Nov 14, 2015

What is Epistasis?

When gene present on one gene locus suppresses expression of gene present on the same or other chromosome, it is called epistasis.

Types of epistasis
The epistatic gene may be dominant or recessive.

Dominant epistasis
The epistatic gene is dominant over its own allele.
It can exert epistatic effect in homozygous as well as in heterozygous condition.

Recessive epistasis
The recessive epistatic gene can have its epistatic influence only in homozygous condition.

Duplicate Recessive Epistasis
Complementary genes, are two pairs of genes present on separate gene loci that interact jointly to produce only one phenotypic character, neither of them if present alone expresses itself. It means these genes are complementary to each other.

Example 1
In sweet peas, it would appear that there are two genes affecting pigmentation and that being homozygous recessive in either gene results in a lack of color. If the two varieties of white plants are crossed, the have purple flowers but among the F2, 9/16 have purple flowers. Since the ratio is in sixteenths, the F, plants must have been di-hybrid as shown in figure.

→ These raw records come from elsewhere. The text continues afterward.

(** C6: [SBERTDisruptionClassifier.forward] returns [y] exactly when
    the spatial encoder maps [x] to some [x1], the sequence encoder
    called on [x1] with [doy] the ramp [1 .. max_len] repeated
    [x1.size(0)] times and with [mask = None] returns some [x2], and
    the head maps [x2] to [y].  Hence two sequence encoders that agree
    on all calls with such a [doy] and no mask give the same forward
    pass: no other [doy] and no mask reaches the encoder.  Entry [i]
    of every row of [doy] is [i + 1]. *)
Theorem SBERTDisruptionClassifier_forward_fixed_doy
  (self : SBERTDisruptionClassifier T) (x : T) :
  let max_len := sbert_max_len (sb_sbert self) in
  (forall y,
     sbert_classifier_forward self x = Ok y <->
     exists x1 n x2,
       T_VideoSpatioEncoder_forward (sb_spatio_encoder self) x = Ok x1 /\
       is_ok (IntTensor (range1 max_len)) = true /\
       Torch.size (T_size x1) 0 = Ok n /\
       sbert_forward (sb_sbert self) x1
         (repeat (range1 max_len) (Z.to_nat n)) None = Ok x2 /\
       sb_classifier self x2 = Ok y) /\
  (forall other : SBERT T,
     sbert_max_len other = max_len ->
     (forall x1 n,
        sbert_forward other x1 (repeat (range1 max_len) n) None
        = sbert_forward (sb_sbert self) x1 (repeat (range1 max_len) n) None) ->
     sbert_classifier_forward
       {| sb_spatio_encoder := sb_spatio_encoder self;
          sb_sbert := other;
          sb_classifier := sb_classifier self |} x
     = sbert_classifier_forward self x) /\
  (forall n row i,
     In row (repeat (range1 max_len) n) -> (i < Z.to_nat max_len)%nat ->
     length row = Z.to_nat max_len /\
     nth_error row i = Some (Z.of_nat i + 1)).
Proof.
  intros max_len. split; [|split].
  - intros y. unfold SBERTDisruptionClassifier_forward. fold max_len. split.
    + intros H. bind_inv H.
      assert (HI : is_ok (IntTensor (range1 max_len)) = true)
        by (rewrite E0; reflexivity).
      apply IntTensor_ok in E0. subst x1.
      exists x0, x2, x3. repeat split; auto.
    + intros (x1 & n & x2 & H1 & H2 & H3 & H4 & H5).
      rewrite H1. cbn [bind].
      destruct (IntTensor (range1 max_len)) as [row|] eqn:EI; [|discriminate].
      apply IntTensor_ok in EI. subst row.
      cbn [bind]. rewrite H3. cbn [bind].
      unfold repeat_rows. rewrite H4. exact H5.
  - intros other Hlen Hagree. unfold SBERTDisruptionClassifier_forward.
    cbn [sb_spatio_encoder sb_sbert sb_classifier]. rewrite Hlen.
    fold max_len.
    destruct (T_VideoSpatioEncoder_forward _ x) as [x1|]; [|reflexivity].
    cbn [bind].
    destruct (IntTensor (range1 max_len)) as [row|] eqn:EI; [|reflexivity].
    apply IntTensor_ok in EI. subst row. cbn [bind].
    destruct (Torch.size (T_size x1) 0) as [n|]; [|reflexivity].
    cbn [bind]. unfold repeat_rows. now rewrite Hagree.
  - intros n row i Hin Hi. apply repeat_spec in Hin. subst row.
    split; [apply length_range1|now apply nth_error_range1].
Qed.
(** Below the project the extension is that of the relative path. *)
Lemma getext_below_project (rel : string) :
  getext (PosixPath.join (BASEDIR env) "" ++ rel) = getext rel.
Proof.
  destruct (join_empty_form (BASEDIR env)) as [->|[d ->]]; [reflexivity|].
  destruct (after_last PosixPath.sep rel) as [name|] eqn:E.
  - destruct (split_at_last _ _ _ E) as [pre ->].
    pose proof (after_last_none_after _ _ _ E) as Hn.
    rewrite <- append_assoc, !getext_below by exact Hn. reflexivity.
  - rewrite append_assoc. cbn [append]. apply getext_below, E.
Qed.

End Scopes.

(** X10: events are not merged or held back: of the events delivered, every
    one that triggers the test handler runs the tests once, and every one
    that triggers the other handler builds the documentation once. *)
Theorem X10_one_run_per_event (env : Env) (signals : list signal)
    (events : list Event) (t : trace) :
  (forall t' cmd, os_exec env t' cmd <> NotExecutable) ->
  exists added,
    deliver (watching env signals) events t =
    Ok (watching env signals) (t ++ added)%list
    /\ count_spawn "busted" added =
       List.length (filter (triggers (test_watch env)) events)
    /\ count_spawn "ldoc.lua src" added =
       List.length (filter (triggers (docs_watch env)) events).
Proof.
  intros H. rewrite watching_scheduled. apply deliver_counts, H.
Qed.

Lemma X10_witness :
  exists added,
    deliver (watching sample_env [])
      [file_event "/home/dev/lua-ext/src/a.lua";
       file_event "/home/dev/lua-ext/src/a.lua";
       file_event "/home/dev/lua-ext/spec/a_spec.lua";
       directory_event "/home/dev/lua-ext/src"] [] =
    Ok (watching sample_env []) added
    /\ count_spawn "busted" added = 3%nat
    /\ count_spawn "ldoc.lua src" added = 2%nat.
Proof.
  exact (X10_one_run_per_event sample_env []
           [file_event "/home/dev/lua-ext/src/a.lua";
            file_event "/home/dev/lua-ext/src/a.lua";
            file_event "/home/dev/lua-ext/spec/a_spec.lua";
            directory_event "/home/dev/lua-ext/src"] []
           sample_commands_exit).
Defined.

(** X11: a changed Lua file anywhere below the project runs the tests; it
    builds the documentation as well exactly when it lies below [src]. *)
Theorem X11_docs_only_below_src (env : Env) (signals : list signal)
    (rel : string) (t : trace) :
  (forall t' cmd, os_exec env t' cmd <> NotExecutable) ->
  getext rel = ".lua" ->
  exists added,
    deliver (watching env signals)
      [file_event (PosixPath.join (BASEDIR env) "" ++ rel)] t =
    Ok (watching env signals) (t ++ added)%list
    /\ count_spawn "busted" added = 1%nat
    /\ count_spawn "ldoc.lua src" added =
       (if String.prefix "src/" rel then 1 else 0)%nat.
Proof.
  intros H Hext. rewrite watching_scheduled.
  destruct (deliver_counts env H
              [file_event (PosixPath.join (BASEDIR env) "" ++ rel)] t)
    as (added & E & Ht & Hd).
  exists added. split; [exact E|].
  destruct (scopes_below_project env rel) as [S1 S2].
  pose proof (getext_below_project env rel) as Hp. rewrite Hext in Hp.
  unfold triggers in Ht, Hd.
  cbn [file_event src_path is_directory negb andb filter] in Ht, Hd.
  rewrite S1, S2, Hp in *.
  cbn [test_watch docs_watch w_handler ChangeHandler_init __exts list_mem
       existsb String.eqb Ascii.eqb Bool.eqb orb andb] in Ht, Hd.
  split; [exact Ht|].
  rewrite Hd. destruct (String.prefix "src/" rel); reflexivity.
Qed.

Lemma X11_witness :
  (exists added,
      deliver (watching sample_env [])
        [file_event "/home/dev/lua-ext/spec/a_spec.lua"] [] =
      Ok (watching sample_env []) added
      /\ count_spawn "busted" added = 1%nat
      /\ count_spawn "ldoc.lua src" added = 0%nat)
  /\ (exists added,
         deliver (watching sample_env [])
           [file_event "/home/dev/lua-ext/src/ext/a.lua"] [] =
         Ok (watching sample_env []) added
         /\ count_spawn "busted" added = 1%nat
         /\ count_spawn "ldoc.lua src" added = 1%nat).
Proof.
  split.
  - apply (X11_docs_only_below_src sample_env [] "spec/a_spec.lua" []
             sample_commands_exit). reflexivity.
  - apply (X11_docs_only_below_src sample_env [] "src/ext/a.lua" []
             sample_commands_exit). reflexivity.
Defined.

(** X12: events of directories and of files that are not Lua files have no
    effect at all, and raise nothing, even where no command can be
    executed. *)
Theorem X12_other_events_do_nothing (env : Env) (signals : list signal)
    (events : list Event) (t : trace) :
  forallb (fun ev => (is_directory ev
                      || negb (String.eqb (getext (src_path ev)) ".lua"))%bool)
    events = true ->
  deliver (watching env signals) events t = Ok (watching env signals) t.
Proof.
  intros H. rewrite watching_scheduled. revert t.
  induction events as [|e rest IH]; intros t; [reflexivity|].
  cbn [forallb] in H. apply andb_true_iff in H as [He Hrest].
  cbn [deliver]. unfold bind.
  rewrite dispatch_no_trigger.
  - apply IH, Hrest.
  - unfold triggers.
    cbn [test_watch w_handler ChangeHandler_init __exts list_mem existsb].
    destruct (is_directory e); [reflexivity|]. cbn [orb negb] in He.
    rewrite orb_false_r. apply negb_true_iff in He. rewrite He.
    apply andb_false_r.
  - unfold triggers.
    cbn [docs_watch w_handler ChangeHandler_init __exts list_mem existsb].
    destruct (is_directory e); [reflexivity|]. cbn [orb negb] in He.
    rewrite orb_false_r. apply negb_true_iff in He. rewrite He.
    apply andb_false_r.
Qed.

Lemma X12_witness :
  deliver (watching bare_env [])
    [file_event "/home/dev/lua-ext/README.md";
     directory_event "/home/dev/lua-ext/src/old.lua";
     file_event "/home/dev/lua-ext/src/.lua"] [] =
  Ok (watching bare_env []) [].
Proof.
  apply (X12_other_events_do_nothing bare_env []
           [file_event "/home/dev/lua-ext/README.md";
            directory_event "/home/dev/lua-ext/src/old.lua";
            file_event "/home/dev/lua-ext/src/.lua"] []).
  reflexivity.
Defined.

(** ** The rounds of the watch loop *)

Section Rounds.

Variable env : Env.







End Rounds.

(** X13: a restart changes nothing in what is watched: after any ticks and
    interrupts the watches an event reaches are the same two, the test
    handler on the project directory and the documentation handler on its
    [src], both recursive and both for [.lua]. *)
Theorem X13_restart_keeps_configuration (env : Env) (signals : list signal) :
  watching env signals = watching env []
  /\ map w_path (watching env signals) =
     [BASEDIR env; PosixPath.join (BASEDIR env) "src"]
  /\ map w_recursive (watching env signals) = [true; true]
  /\ map (fun w => __exts (w_handler w)) (watching env signals) =
     [[".lua"]; [".lua"]].
Proof.
  rewrite !watching_scheduled. repeat split; reflexivity.
Qed.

The 9:7 ratio instead of a 9:3:3:1 ratio can be explained assuming that both a dominant A allele and a dominant B allele are required for pigmentation to result. Although the exact details of pigmentation synthesis are known, the metabolic pathway is hypothesized.

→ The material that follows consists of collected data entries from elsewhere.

(** ** Inverse-process data *)

Lemma stat_weight_ratio_Ret (sts : list State) (t : Transition) (r : Q) :
  stat_weight_ratio sts (build_id2pos sts) t = Ret r →
  ∃ sf st, sf ∈ sts ∧ st ∈ sts ∧ State_id sf = from_id t ∧ State_id st = to_id t
    ∧ ¬ (stat_weight st == 0)%Q ∧ r = (stat_weight sf / stat_weight st)%Q.
Proof.
  unfold stat_weight_ratio.
  destruct (build_id2pos sts !! from_id t) as [pf|] eqn:Hpf; [|discriminate]. simpl.
  destruct (sts !! pf) as [sf|] eqn:Hsf; [|discriminate]. simpl.
  destruct (build_id2pos sts !! to_id t) as [pt|] eqn:Hpt; [|discriminate]. simpl.
  destruct (sts !! pt) as [st|] eqn:Hst; [|discriminate]. simpl.
  destruct (Qeq_bool (stat_weight st) 0) eqn:Hz; [discriminate|].
  intros [= <-].
  destruct (build_id2pos_Some _ _ _ Hpf) as (sf' & Hsf' & Hidf).
  destruct (build_id2pos_Some _ _ _ Hpt) as (st' & Hst' & Hidt).
  rewrite Hsf in Hsf'. injection Hsf' as <-. rewrite Hst in Hst'. injection Hst' as <-.
  exists sf, st. split; [by eapply list_elem_of_lookup_2|].
  split; [by eapply list_elem_of_lookup_2|]. split; [done|]. split; [done|].
  split; [|done]. intros Heq. apply Qeq_bool_iff in Heq. congruence.
Qed.

(** X8.  When the attachment of inverse data for one process type returns,
    the transitions are the same in number and order, every transition keeps
    its type, endpoints and positions, a transition of another type is
    untouched, and a transition of that type has both endpoints among the
    states, a destination state of non-zero weight, and records the ratio of
    the source state's weight to the destination state's weight.  So a
    transition of that type with an endpoint that is not a state, or with a
    destination of weight zero, makes the call raise before the integrity
    checks can prune it. *)
Theorem attach_inverse_outcome (sts : list State) (tag : string)
    (trs trs' : list Transition) :
  attach_inverse sts (build_id2pos sts) tag trs = Ret trs' →
  Forall2 (inverse_attached sts tag) trs trs'.
Proof.
  unfold attach_inverse. intros Hrun.
  apply (imapM_Ret_inv
           (λ t, if String.eqb (type t) tag
                 then r ← stat_weight_ratio sts (build_id2pos sts) t;
                      Ret (set_inverse_data t r)
                 else Ret t)) in Hrun.
  eapply Forall2_impl; [exact Hrun|]. intros t t' Ht. simpl in Ht.
  destruct (String.eqb (type t) tag) eqn:Htag.
  - apply String.eqb_eq in Htag.
    destruct (stat_weight_ratio sts (build_id2pos sts) t) as [r|e] eqn:Hr; [|discriminate].
    simpl in Ht. injection Ht as <-.
    destruct (stat_weight_ratio_Ret _ _ _ Hr) as (sf & st & ? & ? & ? & ? & ? & ->).
    unfold inverse_attached. simpl. do 5 (split; [done|]).
    split; [done|]. intros _. by exists sf, st.
  - apply String.eqb_neq in Htag. injection Ht as <-.
    unfold inverse_attached. do 5 (split; [done|]). split; done.
Qed.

If the A allele codes for the first enzyme and the B allele codes for the second enzyme. Then being homozygous recessive for either gene would result in white instead of purple flowers. A similar situation occurs in mammalian animals. If individuals inherit any one of several defects in the metabolic pathway for the synthesis of melanin, the individual is an albino.

Epistasis
Example 2: Bombay Phenotype
The expression of ABO blood type antigens by lA or lB gene depends upon the presence of another gene H. ABO locus is on chromosome 9, while H locus is on chromosome 19. H gene changes a precursor substance into substance H. It produces an enzyme that inserts a sugar onto a precursor glycoprotein on the surface of RBC. Only then antigen A or antigen B specified by IA or IB gene could attach to this sugar of substance H. The recessive allele h cannot insert sugar molecule to glycoprotein. Therefore, hh individuals lack the site of attachment for antigen A or antigen B. A and B antigens cannot adhere to their RBC and fall away. Their RBC lack A and B antigens although they do not lack IA and IB genes. They are phenotypically like O, but are not genotypically O. their phenotype is called Bombay Phenotype.

Problem: How type A and AB parents could produce a child of blood type O.
Solution: Either parents have Bombay Phenotype or A is heterozygous IA i and the other parent is of Bombay phenotype.